Material provided:
_____

(** An open file stays the only client. *)
Lemma facts_opened w t k k' d' f g' :
  Inv w -> threads w !! t = Some k -> step_facts t k (dev w) k' d' ->
  files d' !! f = Some g' -> fstate g' = Opened -> ClientList (ext d') = [f] /\ context g' = true.
Proof.
  intros I Hk F Hg' Ho. destruct (sf_files _ _ _ _ _ F _ _ Hg') as (g & Hg & Hc & [Hs|(_ & Hn & Hl)]).
  - rewrite Hs in Ho. destruct (i_opened _ I _ _ Hg Ho) as [Hcl Hcx]. split; [|congruence].
    apply (facts_keep_list w t k k'); [done..|]. intros x Hw.
    destruct (i_file _ I _ _ _ _ Hk Hw) as (g1 & Hg1 & Hx). destruct x; destruct (at_ k); cbn in Hw; congruence.
  - destruct (Hl Ho) as [Hlk ->]. split; [by eapply (i_linked _ I)|].
    assert (has_context f (dev w) = true) as Hcx.
    { apply (i_context _ I _ _ _ Hk). destruct (at_ k); cbn in *; done. }
    unfold has_context in Hcx. rewrite Hg in Hcx. congruence.
Qed.

(** One thread moves from [k] to [k'] and leaves the device [d']. *)
Lemma facts_inv w t k k' d' c :
  Inv w -> threads w !! t = Some k -> step_facts t k (dev w) k' d' ->
  Inv (mkWorld d' (<[t := k']> (threads w)) c).
Proof.
  intros I Hk F. pose proof (lookup_lt_Some _ _ _ Hk) as Hlt.
  assert (forall u j, u <> t -> threads w !! u = Some j -> holding (at_ j) = true ->
    holding (at_ k) = false) as Hexcl.
  { intros u j Hu Hj Hh. destruct (holding (at_ k)) eqn:Hhk; [|done].
    apply (i_mutex _ I _ _ Hj) in Hh. apply (i_mutex _ I _ _ Hk) in Hhk. congruence. }
  split; cbn [dev threads].
  - intros u j [(-> & -> & _)|(Hne & Hj)]%list_lookup_insert_Some; [apply F|].
    rewrite (sf_others _ _ _ _ _ F) by done. by apply I.
  - intros u Hu. rewrite length_insert. destruct (decide (u = t)) as [->|Hne]; [done|].
    apply I. by apply (sf_others _ _ _ _ _ F).
  - apply F.
  - intros u j [(-> & -> & _)|(Hne & Hj)]%list_lookup_insert_Some Hh; [by apply F|].
    pose proof (i_list _ I _ _ Hj Hh) as Hok.
    destruct (sf_same _ _ _ _ _ F) as [[H1 H2]|Hhk].
    + unfold list_ok in *. destruct (at_ j); by rewrite H1, H2.
    + rewrite (Hexcl u j) in Hhk by congruence. done.
  - intros u j [(-> & -> & _)|(Hne & Hj)]%list_lookup_insert_Some; [apply F|by eapply (i_region _ I)].
  - intros u j f x [(-> & -> & _)|(Hne & Hj)]%list_lookup_insert_Some Hw.
    + apply (sf_work _ _ _ _ _ F) in Hw as Hw0. destruct (i_file _ I _ _ _ _ Hk Hw0) as (g & Hg & Hx).
      destruct (facts_lookup _ _ _ _ _ _ _ F Hg) as (g' & Hg' & _ & [Hs|[_ Hn]]); [|congruence].
      exists g'. by rewrite Hs.
    + destruct (i_file _ I _ _ _ _ Hj Hw) as (g & Hg & Hx).
      destruct (facts_lookup _ _ _ _ _ _ _ F Hg) as (g' & Hg' & _ & [Hs|[[y Hy] _]]).
      * exists g'. by rewrite Hs.
      * destruct Hne. by eapply (i_unique _ I t u).
  - intros u v j l f x y [(-> & -> & _)|(Hne & Hj)]%list_lookup_insert_Some
      [(-> & -> & _)|(Hne' & Hl)]%list_lookup_insert_Some Hw Hw'; [done|..];
      try (apply (sf_work _ _ _ _ _ F) in Hw); try (apply (sf_work _ _ _ _ _ F) in Hw');
      by eapply (i_unique _ I).
  - intros f g'. by apply (facts_opened w t k k').
  - intros u j f [(-> & -> & _)|(Hne & Hj)]%list_lookup_insert_Some Hl; [by apply F|].
    apply (facts_keep_list w t k k'); [done..|by eapply (i_linked _ I)|].
    intros x Hw. destruct Hne. destruct (linked_working _ _ Hl) as [y Hy]. by eapply (i_unique _ I t u).
  - intros u j f [(-> & -> & _)|(Hne & Hj)]%list_lookup_insert_Some Ha.
    + eapply step_context; [done|]. by apply F.
    + eapply step_context; [done|]. by eapply (i_context _ I).
  - intros u j [(-> & -> & _)|(Hne & Hj)]%list_lookup_insert_Some; [apply F|by eapply (i_safe _ I)].
Qed.

(** A running test reports a failure. *)
Lemma log_facts me k d d' k' st f x :
  LogTestFailure k d = Some (d', k', st) -> at_ k = IO_test f x ->
  (holding (at_ k) = true <-> Lock (ext d) = Some me) ->
  (Lock (ext d) = None -> list_ok Idle (ext d)) ->
  guarded k = (if in_region (at_ k) then 1 else 0) -> step_facts me k d k' d'.
Proof.
  destruct k as [p n]. unfold LogTestFailure. cbn [at_]. intros Hs -> Hm Hf Hg. cbn in Hm, Hg.
  destruct (CxPlatTestClient d) as [c|]; unfold go in Hs; injection Hs as <- <- <-.
  all: split; [step_fact|step_fact|step_fact|step_fact|left; split; reflexivity|step_fact|step_fact
     |cbn; rewrite ?length_alter; reflexivity|files_fact|step_fact|left; reflexivity|step_fact|step_fact].
Qed.

Lemma set_fstate_lookup f x d f' g' :
  files (set_fstate f x d) !! f' = Some g' -> exists g, files d !! f' = Some g /\
    context g' = context g /\ (f' = f /\ fstate g' = x \/ f' <> f /\ g' = g).
Proof. intros (g & Hg & [[-> Hne]|[-> ->]])%alter_files; exists g; eauto. Qed.

(** An idle thread enters a callback that works on no file. *)
Lemma enter_plain_inv w t n p c :
  Inv w -> threads w !! t = Some (mkKthread Idle n) ->
  working p = None -> linked p = None -> admitted p = None -> holding p = false ->
  in_region p = false -> (forall why, p <> Crashed why) ->
  Inv (mkWorld (dev w) (<[t := mkKthread p n]> (threads w)) c).
Proof.
  intros I Hk Hw Hl Ha Hh Hr Hc. apply (facts_inv w t (mkKthread Idle n)); [done..|].
  pose proof (i_mutex _ I _ _ Hk) as Hm. cbn in Hm. split; cbn; rewrite ?Hw, ?Hl, ?Ha, ?Hh, ?Hr;
    try done; try (left; split; done); try (by left).
  - apply I.
  - intros _. by apply (i_region _ I _ _ Hk).
  - intros f g Hg. exists g. eauto.
Qed.

(** An idle thread starts to create or to clean up a file nobody works on. *)
Lemma enter_file_inv w t n p f x c :
  Inv w -> threads w !! t = Some (mkKthread Idle n) -> working p = Some (f, x) ->
  holding p = false -> in_region p = false -> is_Some (files (dev w) !! f) ->
  (forall u j y, threads w !! u = Some j -> working (at_ j) <> Some (f, y)) ->
  (forall g, linked p = Some g -> ClientList (ext (dev w)) = [g]) ->
  (forall g, admitted p = Some g -> has_context g (dev w) = true) ->
  Inv (mkWorld (set_fstate f x (dev w)) (<[t := mkKthread p n]> (threads w)) c).
Proof.
  intros I Hk Hw Hh Hr [g0 Hg0] Hno Hl Ha. pose proof (i_mutex _ I _ _ Hk) as Hm. cbn in Hm.
  assert (x <> Opened) as Hx by (by destruct p; cbn in Hw; simplify_eq).
  split; cbn [dev threads].
  - intros u j [(-> & <- & _)|(Hne & Hj)]%list_lookup_insert_Some; [cbn; by rewrite Hh|].
    by apply (i_mutex _ I).
  - intros u. rewrite length_insert. apply (i_owner _ I).
  - apply (i_free _ I).
  - intros u j [(-> & <- & _)|(Hne & Hj)]%list_lookup_insert_Some Hhj; [cbn in Hhj; congruence|].
    by apply (i_list _ I _ _ Hj).
  - intros u j [(-> & <- & _)|(Hne & Hj)]%list_lookup_insert_Some Hc; [|by apply (i_region _ I _ _ Hj)].
    cbn. rewrite Hr. by apply (i_region _ I _ _ Hk).
  - intros u j f' y [(-> & <- & _)|(Hne & Hj)]%list_lookup_insert_Some Hwj; unfold set_fstate; cbn.
    + cbn in Hwj. rewrite Hw in Hwj. injection Hwj as <- <-. rewrite list_lookup_alter_eq, Hg0. by eexists.
    + assert (f' <> f) by (intros ->; by eapply Hno). rewrite list_lookup_alter_ne by done.
      by apply (i_file _ I _ _ _ _ Hj).
  - intros u v j l f' y z [(-> & <- & _)|(Hne & Hj)]%list_lookup_insert_Some
      [(-> & <- & _)|(Hne' & Hlk)]%list_lookup_insert_Some Hy Hz; cbn in *; try congruence.
    + rewrite Hw in Hy. injection Hy as <- <-. by destruct (Hno _ _ _ Hlk Hz).
    + rewrite Hw in Hz. injection Hz as <- <-. by destruct (Hno _ _ _ Hj Hy).
    + by eapply (i_unique _ I).
  - intros f' g' (g & Hg & Hc & [[-> Hs]|[Hne ->]])%set_fstate_lookup Ho; [congruence|].
    by apply (i_opened _ I).
  - intros u j f' [(-> & <- & _)|(Hne & Hj)]%list_lookup_insert_Some Hlj; [by apply Hl|].
    by apply (i_linked _ I _ _ _ Hj).
  - intros u j f'. rewrite set_fstate_context.
    intros [(-> & <- & _)|(Hne & Hj)]%list_lookup_insert_Some Haj; [by apply Ha|].
    by apply (i_context _ I _ _ _ Hj).
  - intros u j [(-> & <- & _)|(Hne & Hj)]%list_lookup_insert_Some; [|by apply (i_safe _ I _ _ Hj)].
    cbn. intros ->. done.
Qed.

Lemma in_state_inv f x d :
  in_state f x d = true -> exists g, files d !! f = Some g /\ fstate g = x.
Proof. unfold in_state. destruct (files d !! f) as [[[] c b]|]; destruct x; try done; eauto. Qed.

Lemma nobody_works w f x :
  Inv w -> in_state f x (dev w) = true -> x = Unopened \/ x = Opened ->
  forall u j y, threads w !! u = Some j -> working (at_ j) <> Some (f, y).
Proof.
  intros I (g & Hg & Hx)%in_state_inv Ho u j y Hj Hw.
  destruct (i_file _ I _ _ _ _ Hj Hw) as (g' & Hg' & Hy). rewrite Hg in Hg'. injection Hg' as <-.
  destruct Ho; destruct (at_ j); cbn in Hw; congruence.
Qed.

Lemma ctl_step_inv w l w' : Inv w -> step w l = Some w' -> Inv w'.
Proof.
  intros I. destruct l as [t f|t f|t fo q len code|t fo|t|t]; cbn [step].
  - destruct (in_state f Unopened (dev w)) eqn:Hs; [|done]. unfold enter.
    destruct (threads w !! t) as [[[] n]|] eqn:Hk; try done. intros [= <-].
    apply enter_file_inv; try done.
    + by apply in_state_inv in Hs as (g & -> & _).
    + by apply (nobody_works w f Unopened); [..|left].
  - destruct (in_state f Opened (dev w)) eqn:Hs; [|done]. unfold enter.
    destruct (threads w !! t) as [[[] n]|] eqn:Hk; try done. intros [= <-].
    pose proof Hs as (g & Hg & Ho)%in_state_inv. destruct (i_opened _ I _ _ Hg Ho) as [Hl Hc].
    apply enter_file_inv; try done.
    + by apply (nobody_works w f Opened); [..|right].
    + intros g' [= <-]. done.
    + intros g' [= <-]. unfold has_context. by rewrite Hg.
  - case_match; [|done]. unfold enter. destruct (threads w !! t) as [[[] n]|] eqn:Hk; try done.
    intros [= <-]. by apply enter_plain_inv.
  - case_match; [|done]. unfold enter. destruct (threads w !! t) as [[[] n]|] eqn:Hk; try done.
    intros [= <-]. by apply enter_plain_inv.
  - destruct (threads w !! t) as [k|] eqn:Hk; [|done]. cbn.
    destruct (thread_step t k (dev w)) as [[[d' k'] st]|] eqn:Hs; [|done]. cbn. intros [= <-].
    apply (facts_inv w t k); [done..|]. apply (ctl_step_facts _ _ _ _ _ st Hs); try (by apply I).
    + by apply (i_list _ I _ _ Hk).
    + apply (i_region _ I _ _ Hk). intros why Hc. unfold thread_step in Hs. by rewrite Hc in Hs.
    + intros f. by apply (i_linked _ I _ _ _ Hk).
    + intros f. by apply (i_context _ I _ _ _ Hk).
  - destruct (threads w !! t) as [k|] eqn:Hk; [|done]. cbn. destruct (at_ k) eqn:Ha; try done.
    destruct (LogTestFailure k (dev w)) as [[[d' k'] st]|] eqn:Hs; [|done]. cbn. intros [= <-].
    apply (facts_inv w t k); [done..|]. apply (log_facts _ _ _ _ _ st f x Hs); try done.
    + by apply (i_mutex _ I _ _ Hk).
    + by apply (i_free _ I).
    + apply (i_region _ I _ _ Hk). by rewrite Ha.
Qed.

Lemma ctl_initial_inv n contexts : Inv (initial n contexts).
Proof.
  assert (forall t k, replicate n (mkKthread Idle 0) !! t = Some k -> k = mkKthread Idle 0) as Hr.
  { intros t k [-> _]%lookup_replicate. done. }
  split; cbn [initial dev threads ext files].
  - by intros t k ->%Hr.
  - done.
  - by split; [|cbn; lia].
  - by intros t k ->%Hr.
  - by intros t k ->%Hr.
  - by intros t k f x ->%Hr.
  - by intros t u k j f x y ->%Hr.
  - intros f g Hg. rewrite list_lookup_fmap in Hg. destruct (contexts !! f); [|done].
    by injection Hg as <-.
  - by intros t k f ->%Hr.
  - by intros t k f ->%Hr.
  - by intros t k ->%Hr.
Qed.

Lemma ctl_reachable_inv n contexts ls w : run (initial n contexts) ls = Some w -> Inv w.
Proof.
  generalize (ctl_initial_inv n contexts). generalize (initial n contexts).
  induction ls as [|l ls IH]; intros w0 I; cbn.
  - by intros [= <-].
  - destruct (step w0 l) as [w1|] eqn:Hs; [|done]. cbn. apply IH. by eapply ctl_step_inv.
Qed.
(** [OutBufferWritten] is whether the caller passed a pointer for the number of
    bytes; the result has the number stored. *)
Definition Read (OutBufferWritten : bool) (TimeoutMs : Z) : M (bool * option Z) :=
  e ← send;
  match e with
  | None => mret (false, None)
  | Some (hEvent, Overlapped) =>
      w ← get_overlapped_result_ex Overlapped TimeoutMs;
      r ← match w with
          | inr Err =>
              if Err =? WAIT_TIMEOUT then
                found ← cancel_io_ex Overlapped;
                _ ← (if found : bool then get_overlapped_result Overlapped else mret tt);
                mret (ERROR_TIMEOUT, None)
              else mret (Err, None)
          | inl dwBytesReturned =>
              if OutBufferWritten then mret (ERROR_SUCCESS, Some dwBytesReturned)
              else fail_with NullDeref
          end;
      _ ← CloseHandle hEvent;
      mret (r.1 =? ERROR_SUCCESS, r.2)
  end.
End Client.

(** ** The service *)

Definition ERROR_SERVICE_ALREADY_RUNNING : Z := 1056.
Definition ERROR_SERVICE_EXISTS : Z := 1073.

(** The answers of the service control manager: errors, [None] for success; the
    [k]-th [OpenServiceA] and [CreateServiceA] of a call.  [module_path] is the
    path of the running program and fits the buffer; [file_present] is whether
    [GetFileAttributesA] finds a file.  Error numbers are not zero. *)
Class Scm := {
  OpenSCManager : option Z;
  OpenServiceA : nat -> bool;
  module_path : list Z;
  file_present : list Z -> bool;
  CreateServiceA : nat -> list Z -> option Z;
  StartServiceA : option Z;
  module_path_fits : Z.of_nat (length module_path) < MAX_PATH;
  manager_error e : OpenSCManager = Some e -> 0 < e < 2 ^ 32;
  create_error k p e : CreateServiceA k p = Some e -> 0 < e < 2 ^ 32
}.

(** The two handles, the open handles of the manager, and the path a service was
    created with. *)
Record service := mkService {
  ScmHandle : option nat;
  ServiceHandle : option nat;
  sc_handles : gset nat;
  installed : option (list Z)
}.

Definition set_scm (h : option nat) (hs : gset nat) (s : service) : service :=
  mkService h (ServiceHandle s) hs (installed s).
Definition set_service (h : option nat) (hs : gset nat) (p : option (list Z)) (s : service) : service :=
  mkService (ScmHandle s) h hs p.

(** [strrchr(path, '\\') + 1]: the path up to its last backslash (92). *)
Fixpoint directory (path : list Z) : option (list Z) :=
  match path with
  | [] => None
  | c :: path =>
      match directory path with
      | Some d => Some (c :: d)
      | None => if c =? 92 then Some [c] else None
      end
  end.

(** [snprintf(PathEnd, RemainingLength, "%s.sys", DriverName)]: what it stores
    before the terminating zero, and the length it returns. *)
Definition driver_file (DriverName : list Z) : list Z := DriverName ++ [46; 115; 121; 115].

Definition printed (DriverName dir : list Z) : list Z :=
  dir ++ take (Z.to_nat (MAX_PATH - Z.of_nat (length dir) - 1)) (driver_file DriverName).

Section Service.
Context `{!Scm}.

#[local] Abbreviation M := (M service).

(** [return (uint32_t)Error], with [None] an [Error] that was never assigned. *)
Definition return_error (Err : option Z) : M Z :=
  match Err with Some e => mret (u32 e) | None => fail_with UninitRead end.

Definition open_service (h : nat) (p : option (list Z)) : M unit := fun s =>
  Ret tt (set_service (Some h) ({[ h ]} ∪ sc_handles s) p s).

(** The code from the label [QueryService] on; [k] counts the times it was
    reached and [fuel] bounds them. *)
Fixpoint QueryService (fuel k : nat) (DriverName : list Z) (Err : option Z) : M Z :=
  match fuel with
  | O => fun _ => NoFuel
  | S fuel =>
      s ← get;
      let h := fresh (sc_handles s) in
      if OpenServiceA k then _ ← open_service h (installed s); mret 0
      else
        match directory module_path with
        | None => return_error Err
        | Some dir =>
            let RemainingLength := MAX_PATH - Z.of_nat (length dir) in
            let PathResult := Z.of_nat (length (driver_file DriverName)) in
            if (PathResult <=? 0) || (RemainingLength <? PathResult) then return_error Err
            else let DriverFilePath := printed DriverName dir in
            if negb (file_present DriverFilePath) then return_error Err
            else match CreateServiceA k DriverFilePath with
                 | None => _ ← open_service h (Some DriverFilePath); mret 0
                 | Some Err =>
                     if Err =? ERROR_SERVICE_EXISTS
                     then QueryService fuel (S k) DriverName (Some Err)
                     else return_error (Some Err)
                 end
        end
  end.

Definition Service_Initialize (fuel : nat) (DriverName : list Z) : M Z :=
  match OpenSCManager with
  | Some Err => mret (u32 Err)
  | None =>
      s ← get;
      let h := fresh (sc_handles s) in
      _ ← (fun s => Ret tt (set_scm (Some h) ({[ h ]} ∪ sc_handles s) s) : outcome service unit);
      QueryService fuel 0 DriverName None
  end.

Definition CloseServiceHandle (h : option nat) : M unit := fun s =>
  match h with
  | None => Ret tt s
  | Some h => if bool_decide (h ∈ sc_handles s)
              then Ret tt (mkService (ScmHandle s) (ServiceHandle s) (sc_handles s ∖ {[ h ]}) (installed s))
              else Fault DoubleFree
  end.

Definition Service_Uninitialize : M unit :=
  s ← get;
  _ ← CloseServiceHandle (ServiceHandle s);
  CloseServiceHandle (ScmHandle s).

Definition Start : M Z :=
  match StartServiceA with
  | Some Err => if negb (Err =? ERROR_SERVICE_ALREADY_RUNNING) then mret (u32 Err) else mret 0
  | None => mret 0
  end.
End Service.

(** ** Theorems about the client *)

Section ClientTheorems.
Context `{W : !WinIo}.

(** Whether a call of [Run] returns with its request not complete. *)
Definition left_behind (TimeoutMs : Z) : bool :=
  match CreateEvent_ok, DeviceIoControl, GetOverlappedResultEx with
  | true, Pends, StillPending => (TimeoutMs =? 0) || CancelIoEx_ok
  | _, _, _ => false
  end.

Lemma close_fresh d hs n p :
  CloseHandle (fresh hs) (mkClient d ({[ fresh hs ]} ∪ hs) n p) = Ret tt (mkClient d hs n p).
Proof.
  unfold CloseHandle, set_open. cbn. rewrite bool_decide_true by set_solver. do 2 f_equal.
  pose proof (is_fresh hs). apply leibniz_equiv. set_solver.
Qed.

_____

About this exercise: From the first line of the data above through the line containing "apply (facts_keep_list w t k k'); [done..|].", repeat each line exactly, and add nothing.

Completed exercise:
(** An open file stays the only client. *)
Lemma facts_opened w t k k' d' f g' :
  Inv w -> threads w !! t = Some k -> step_facts t k (dev w) k' d' ->
  files d' !! f = Some g' -> fstate g' = Opened -> ClientList (ext d') = [f] /\ context g' = true.
Proof.
  intros I Hk F Hg' Ho. destruct (sf_files _ _ _ _ _ F _ _ Hg') as (g & Hg & Hc & [Hs|(_ & Hn & Hl)]).
  - rewrite Hs in Ho. destruct (i_opened _ I _ _ Hg Ho) as [Hcl Hcx]. split; [|congruence].
    apply (facts_keep_list w t k k'); [done..|]. intros x Hw.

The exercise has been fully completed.